1 Corresponding author : LAMETA, université de Montpellier, Rue Raymond Dugrand Site Richter, CS79 606 34960 Montpellier cedex 2.

This work focuses on the effect of information on motivation to act pro-socially in the short and the long run.

There is a large set of literature dealing with motives to do the right thing. Part of it focuses on social motivation and social norms. Bicchieri (2006) showed that people have conditional preferences for doing the right thing, even under complete anonymity: either conditional on what the others do (the so-called descriptive norms) or conditional on what the others think is socially acceptable to do (normative norm). The underlying question is the following: can public/private organizations encourage behaviour change by using descriptive and normative norms? On the one hand, Bicchieri and Xiao (2009) state that when behaviour is not observable, only descriptive norms matters with 60% of dividers of a dictator game, in a previous session, sharing the amount equally or saying dividers should share equally. But on the other hand, some, like Raihani & McAulie (2014) defend normative norm effect on decision. In their experiment it is suggested that Player 1 give 40% (in a different condition 20%) of the endowment to Player 2. Still, they found the opposite. Again, normative norms do not show an effect on people's choices in a modified dictator game where dividers receive advice from a group of 3 subjects who are unaffected by the divider's decision.

In line with these researches we firstly question the effect of norms to motivate pro-social behaviours. We, secondly, question the time lag between the moments when information is displayed to subject and decision time and its impact on the efficiency of the measure. As a consequence we will be able to discuss the advantages of policies using communication on norms to guide decisions, their effect and the term of their efficiency.

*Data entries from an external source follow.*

(** X9.  In a state that is reachable after bootstrap, when the three physical
    ranges of [old] lie in blocks that are in use, a successful [as_copy]
    gives the new address space the virtual layout of [old] and fresh
    frames that hold, byte for byte, what the ranges of [old] held at the
    call; the ranges of [old] keep their content. *)
Theorem as_copy_contents (lo hi : Z) (old : addrspace)
    (ret : option addrspace) (k : kernel) (new : addrspace) (k' : kernel) :
  ram_ok lo hi ->
  reachable lo hi k ->
  is_u32 (as_npages1 old) -> is_u32 (as_npages2 old) ->
  range_in_use (buddylist k) (as_pbase1 old) (as_npages1 old * PAGE_SIZE) ->
  range_in_use (buddylist k) (as_pbase2 old) (as_npages2 old * PAGE_SIZE) ->
  range_in_use (buddylist k) (as_stackpbase old)
               (DUMBVM_STACKPAGES * PAGE_SIZE) ->
  as_copy old ret k = Ok (ESUCCESS, Some new, k') ->
  (as_vbase1 new = as_vbase1 old /\ as_npages1 new = as_npages1 old
   /\ as_vbase2 new = as_vbase2 old /\ as_npages2 new = as_npages2 old
   /\ as_stackvbase new = as_stackvbase old)
  /\ (forall off : Z,
        0 <= off < as_npages1 old * PAGE_SIZE ->
        physmem k' (as_pbase1 new + off) = physmem k (as_pbase1 old + off)
        /\ physmem k' (as_pbase1 old + off) = physmem k (as_pbase1 old + off))
  /\ (forall off : Z,
        0 <= off < as_npages2 old * PAGE_SIZE ->
        physmem k' (as_pbase2 new + off) = physmem k (as_pbase2 old + off)
        /\ physmem k' (as_pbase2 old + off) = physmem k (as_pbase2 old + off))
  /\ (forall off : Z,
        0 <= off < DUMBVM_STACKPAGES * PAGE_SIZE ->
        physmem k' (as_stackpbase new + off)
        = physmem k (as_stackpbase old + off)
        /\ physmem k' (as_stackpbase old + off)
           = physmem k (as_stackpbase old + off)).
Proof.
  intros Hram Hreach U1 U2 (j1 & c1 & J1 & W1 & L1 & R1)
    (j2 & c2 & J2 & W2 & L2 & R2) (j3 & c3 & J3 & W3 & L3 & R3) Hrun.
  assert (Hhi : 0 <= lo /\ hi < 2 ^ 32).
  { destruct Hram as (Hl & Hh & _). apply page_aligned_iff in Hl, Hh. lia. }
  unfold as_copy in Hrun.
  destruct (as_create k) as [[new0|] k0] eqn:Hc; [|discriminate].
  assert (Hk0 : buddylist k0 = buddylist k /\ vm_initialized k0 = vm_initialized k
                /\ physmem k0 = physmem k).
  { unfold as_create in Hc. destruct (kheap k); [discriminate|].
    injection Hc as _ <-. repeat split. }
  destruct Hk0 as (Hbl0 & Hvi0 & Hm0).
  assert (R0 : reachable lo hi k0) by (apply (reach_other lo hi k k0 Hreach); assumption).
  destruct (as_prepare_load (as_copy_layout old new0) k0)
    as [[[e new'] k1]|] eqn:Hprep; [|discriminate].
  cbn [bind] in Hrun.
  destruct (decide (e = ESUCCESS)) as [->|Hne];
    [rewrite bool_decide_eq_true_2 in Hrun by reflexivity
    |rewrite bool_decide_eq_false_2 in Hrun by exact Hne; discriminate].
  cbn [negb] in Hrun.
  destruct (as_pbase1 new' =? 0); cbn [negb assert bind] in Hrun; [discriminate|].
  destruct (as_pbase2 new' =? 0); cbn [negb assert bind] in Hrun; [discriminate|].
  destruct (as_stackpbase new' =? 0); cbn [negb assert bind] in Hrun; [discriminate|].
  injection Hrun as <- <-.
  pose proof (as_prepare_load_physmem _ _ _ _ _ Hprep) as Hm1.
  destruct (as_prepare_load_blocks lo hi (as_copy_layout old new0) k0 new' k1
              Hram R0 U1 U2 Hprep)
    as (i1 & i2 & i3 & b1 & b2 & b3 & (D12 & D13 & D23) & (B1 & B2 & B3)
        & (F1 & F2 & F3) & I3 & Hkeep & _ & ->).
  cbn [as_npages1 as_npages2 as_copy_layout set_as_vbase1 set_as_npages1
       set_as_vbase2 set_as_npages2 set_as_stackvbase] in F1, F2.
  rewrite Hbl0 in Hkeep.
  destruct (Hkeep j1 c1 J1 W1) as (J1' & N11 & N12 & N13).
  destruct (Hkeep j2 c2 J2 W2) as (J2' & N21 & N22 & N23).
  destruct (Hkeep j3 c3 J3 W3) as (J3' & N31 & N32 & N33).
  pose proof (Forall_lookup_1 _ _ _ _ (inv_blocks _ _ _ I3) B1) as (_ & _ & P1 & Q1).
  pose proof (Forall_lookup_1 _ _ _ _ (inv_blocks _ _ _ I3) B2) as (_ & _ & P2 & Q2).
  pose proof (Forall_lookup_1 _ _ _ _ (inv_blocks _ _ _ I3) B3) as (_ & _ & P3 & Q3).
  pose proof (Forall_lookup_1 _ _ _ _ (inv_blocks _ _ _ I3) J1') as (_ & _ & O1 & T1).
  pose proof (Forall_lookup_1 _ _ _ _ (inv_blocks _ _ _ I3) J2') as (_ & _ & O2 & T2).
  pose proof (Forall_lookup_1 _ _ _ _ (inv_blocks _ _ _ I3) J3') as (_ & _ & O3 & T3).
  cbn [as_pbase1 as_pbase2 as_stackpbase as_vbase1 as_vbase2 as_npages1
       as_npages2 as_stackvbase as_copy_layout set_as_vbase1 set_as_npages1
       set_as_vbase2 set_as_npages2 set_as_stackvbase set_as_pbase1
       set_as_pbase2 set_as_stackpbase].
  rewrite <- Hm0, <- Hm1.
  set (n1 := as_npages1 old * PAGE_SIZE) in *.
  set (n2 := as_npages2 old * PAGE_SIZE) in *.
  set (n3 := DUMBVM_STACKPAGES * PAGE_SIZE) in *.
  assert (Hn : 0 < n1 <= pages b1 * PAGE_SIZE /\ 0 < n2 <= pages b2 * PAGE_SIZE
               /\ 0 < n3 <= pages b3 * PAGE_SIZE).
  { subst n1 n2 n3. clear - F1 F2 F3. unfold DUMBVM_STACKPAGES, PAGE_SIZE in *.
    lia. }
  destruct Hn as (Hn1 & Hn2 & Hn3).
  (* the new ranges do not meet each other, nor the ranges of [old] *)
  assert (Hdis :
    ((paddr b1 + n1 <= paddr b2 \/ paddr b2 + n2 <= paddr b1)
     /\ (paddr b1 + n1 <= paddr b3 \/ paddr b3 + n3 <= paddr b1)
     /\ (paddr b2 + n2 <= paddr b3 \/ paddr b3 + n3 <= paddr b2))
    /\ ((as_pbase1 old + n1 <= paddr b1 \/ paddr b1 + n1 <= as_pbase1 old)
        /\ (as_pbase1 old + n1 <= paddr b2 \/ paddr b2 + n2 <= as_pbase1 old)
        /\ (as_pbase1 old + n1 <= paddr b3 \/ paddr b3 + n3 <= as_pbase1 old))
    /\ ((as_pbase2 old + n2 <= paddr b1 \/ paddr b1 + n1 <= as_pbase2 old)
        /\ (as_pbase2 old + n2 <= paddr b2 \/ paddr b2 + n2 <= as_pbase2 old)
        /\ (as_pbase2 old + n2 <= paddr b3 \/ paddr b3 + n3 <= as_pbase2 old))
    /\ ((as_stackpbase old + n3 <= paddr b1 \/ paddr b1 + n1 <= as_stackpbase old)
        /\ (as_stackpbase old + n3 <= paddr b2
            \/ paddr b2 + n2 <= as_stackpbase old)
        /\ (as_stackpbase old + n3 <= paddr b3
            \/ paddr b3 + n3 <= as_stackpbase old))).
  { repeat split;
      first
        [ apply (buddy_inv_subranges_disjoint lo hi (buddylist k1) i1 i2 b1 b2
                   (paddr b1) n1 (paddr b2) n2)
        | apply (buddy_inv_subranges_disjoint lo hi (buddylist k1) i1 i3 b1 b3
                   (paddr b1) n1 (paddr b3) n3)
        | apply (buddy_inv_subranges_disjoint lo hi (buddylist k1) i2 i3 b2 b3
                   (paddr b2) n2 (paddr b3) n3)
        | apply (buddy_inv_subranges_disjoint lo hi (buddylist k1) j1 i1 c1 b1
                   (as_pbase1 old) n1 (paddr b1) n1)
        | apply (buddy_inv_subranges_disjoint lo hi (buddylist k1) j1 i2 c1 b2
                   (as_pbase1 old) n1 (paddr b2) n2)
        | apply (buddy_inv_subranges_disjoint lo hi (buddylist k1) j1 i3 c1 b3
                   (as_pbase1 old) n1 (paddr b3) n3)
        | apply (buddy_inv_subranges_disjoint lo hi (buddylist k1) j2 i1 c2 b1
                   (as_pbase2 old) n2 (paddr b1) n1)
        | apply (buddy_inv_subranges_disjoint lo hi (buddylist k1) j2 i2 c2 b2
                   (as_pbase2 old) n2 (paddr b2) n2)
        | apply (buddy_inv_subranges_disjoint lo hi (buddylist k1) j2 i3 c2 b3
                   (as_pbase2 old) n2 (paddr b3) n3)
        | apply (buddy_inv_subranges_disjoint lo hi (buddylist k1) j3 i1 c3 b1
                   (as_stackpbase old) n3 (paddr b1) n1)
        | apply (buddy_inv_subranges_disjoint lo hi (buddylist k1) j3 i2 c3 b2
                   (as_stackpbase old) n3 (paddr b2) n2)
        | apply (buddy_inv_subranges_disjoint lo hi (buddylist k1) j3 i3 c3 b3
                   (as_stackpbase old) n3 (paddr b3) n3) ];
      first [assumption
            | clear - Hn1 Hn2 Hn3 L1 R1 L2 R2 L3 R3; lia]. }
  assert (Hb : (0 <= paddr b1 /\ paddr b1 + n1 < 2 ^ 32)
               /\ (0 <= paddr b2 /\ paddr b2 + n2 < 2 ^ 32)
               /\ (0 <= paddr b3 /\ paddr b3 + n3 < 2 ^ 32)
               /\ (0 <= as_pbase1 old /\ as_pbase1 old + n1 < 2 ^ 32)
               /\ (0 <= as_pbase2 old /\ as_pbase2 old + n2 < 2 ^ 32)
               /\ (0 <= as_stackpbase old /\ as_stackpbase old + n3 < 2 ^ 32)).
  { clear - Hhi Hn1 Hn2 Hn3 P1 Q1 P2 Q2 P3 Q3 O1 T1 O2 T2 O3 T3 L1 R1 L2 R2 L3 R3.
    change (2 ^ 32) with 4294967296 in *. lia. }
  rewrite (u32_small n1) by (clear - Hb Hn1; lia).
  rewrite (u32_small n2) by (clear - Hb Hn2; lia).
  clear - Hdis Hb Hn1 Hn2 Hn3.
  change (2 ^ 32) with 4294967296 in *.
  destruct Hn1 as [Hn1 _]. destruct Hn2 as [Hn2 _]. destruct Hn3 as [Hn3 _].
  destruct Hb as (Hb1 & Hb2 & Hb3 & Ho1 & Ho2 & Ho3).
  destruct Hdis as ((X12 & X13 & X23) & (Y11 & Y12 & Y13) & (Y21 & Y22 & Y23)
                    & (Y31 & Y32 & Y33)).
  split; [repeat split|].
  split; [|split]; intros off Hoff; split.
  - rewrite (memmove_other (paddr b3)) by
      (clear - X13 Hb3 Hn1 Hn3 Hoff; change (2 ^ 32) with 4294967296; lia).
    rewrite (memmove_other (paddr b2)) by
      (clear - X12 Hb2 Hn1 Hn2 Hoff; change (2 ^ 32) with 4294967296; lia).
    rewrite (memmove_copy (paddr b1) (as_pbase1 old)) by
      (clear - Hb1 Ho1 Hn1 Hoff; change (2 ^ 32) with 4294967296; lia). f_equal. lia.
  - rewrite (memmove_other (paddr b3)) by
      (clear - Y13 Hb3 Hn1 Hn3 Hoff; change (2 ^ 32) with 4294967296; lia).
    rewrite (memmove_other (paddr b2)) by
      (clear - Y12 Hb2 Hn1 Hn2 Hoff; change (2 ^ 32) with 4294967296; lia).
    rewrite (memmove_other (paddr b1)) by
      (clear - Y11 Hb1 Hn1 Hn1 Hoff; change (2 ^ 32) with 4294967296; lia). reflexivity.
  - rewrite (memmove_other (paddr b3)) by
      (clear - X23 Hb3 Hn2 Hn3 Hoff; change (2 ^ 32) with 4294967296; lia).
    rewrite (memmove_copy (paddr b2) (as_pbase2 old)) by
      (clear - Hb2 Ho2 Hn2 Hoff; change (2 ^ 32) with 4294967296; lia).
    rewrite (memmove_other (paddr b1)) by
      (clear - Y21 Hb1 Hn2 Hn1 Hoff; change (2 ^ 32) with 4294967296; lia). f_equal. lia.
  - rewrite (memmove_other (paddr b3)) by
      (clear - Y23 Hb3 Hn2 Hn3 Hoff; change (2 ^ 32) with 4294967296; lia).
    rewrite (memmove_other (paddr b2)) by
      (clear - Y22 Hb2 Hn2 Hn2 Hoff; change (2 ^ 32) with 4294967296; lia).
    rewrite (memmove_other (paddr b1)) by
      (clear - Y21 Hb1 Hn2 Hn1 Hoff; change (2 ^ 32) with 4294967296; lia). reflexivity.
  - rewrite (memmove_copy (paddr b3) (as_stackpbase old)) by
      (clear - Hb3 Ho3 Hn3 Hoff; change (2 ^ 32) with 4294967296; lia).
    rewrite (memmove_other (paddr b2)) by
      (clear - Y32 Hb2 Hn3 Hn2 Hoff; change (2 ^ 32) with 4294967296; lia).
    rewrite (memmove_other (paddr b1)) by
      (clear - Y31 Hb1 Hn3 Hn1 Hoff; change (2 ^ 32) with 4294967296; lia). f_equal. lia.
  - rewrite (memmove_other (paddr b3)) by
      (clear - Y33 Hb3 Hn3 Hn3 Hoff; change (2 ^ 32) with 4294967296; lia).
    rewrite (memmove_other (paddr b2)) by
      (clear - Y32 Hb2 Hn3 Hn2 Hoff; change (2 ^ 32) with 4294967296; lia).
    rewrite (memmove_other (paddr b1)) by
      (clear - Y31 Hb1 Hn3 Hn1 Hoff; change (2 ^ 32) with 4294967296; lia). reflexivity.
Qed.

To this purpose we built an experiment using a dictator game to avoid a strategic environment. The first treatment is a baseline organized in 2 parts. In a first part subjects play a one-shot dictator game, then played a 10 minutes distraction task. We used a slider task (40 sliders min out of 60). Then subjects started playing part 2 with 9 rounds of dictator games. Finally we implemented a norm elicitation block as in Krupka and Weber 2013. In this context we introduce in part 1 a descriptive and, respectively, a normative message. The Descriptive norm was implemented by displaying the following information to subjects: "previous experiments conducted under identical conditions show that most often players A give 5 EUROS" (treatment 2). In treatment 3 a normative information was displayed: "previous experiments conducted under identical conditions show that most often players A consider that giving 5 EUROS is socially acceptable". Again short and long run as repeated decisions to give were observed.

Our results show that on average over the 10 points of initial endowment subjects give on average: 3.8 in the baseline treatment; 3.4 in the descriptive treatment and 3.8 in the normative one. Over time (part 2) we find that the average amount is lower in the descriptive treatment than in the baseline treatment. Conversely we observed a higher level in amounts sent in the normative treatment by comparison to the baseline treatment. Still our econometrical analyses do not allow to conclude on any significant difference between the baseline, the descriptive and the normative treatments. But if we analyse compliance to the norm of giving 5 then the Normative norm seems to significantly increase the probability that player A would comply with the give 5 euros norm compared to the Baseline. Last we compare the initial design including the distractive task and a set of treatments excluding any distracting task. In all treatments we observe a higher level in amounts sent to receivers.


Bicchieri, C; 2006, "The Grammar of Society: The Nature and Dynamics of Social Norms" pp. xvi, 260, Cambridge and New York: Cambridge University Press.

Bicchieri C, Xiao E; 2009, "Do the right thing: but only if others do so", Journal of Behavioral Decision Making, 22, pp 191–208.

Raihani, N.J., McAuliffe, K. 2014, "Dictator Game giving: the importance of descriptive versus injunctive norms", PLoS ONE 9(12).

Schram A, Charness G, 2015, "Inducing Social Norms in Laboratory Allocation Choices", Management Science 61(7), pp. 1531–1546.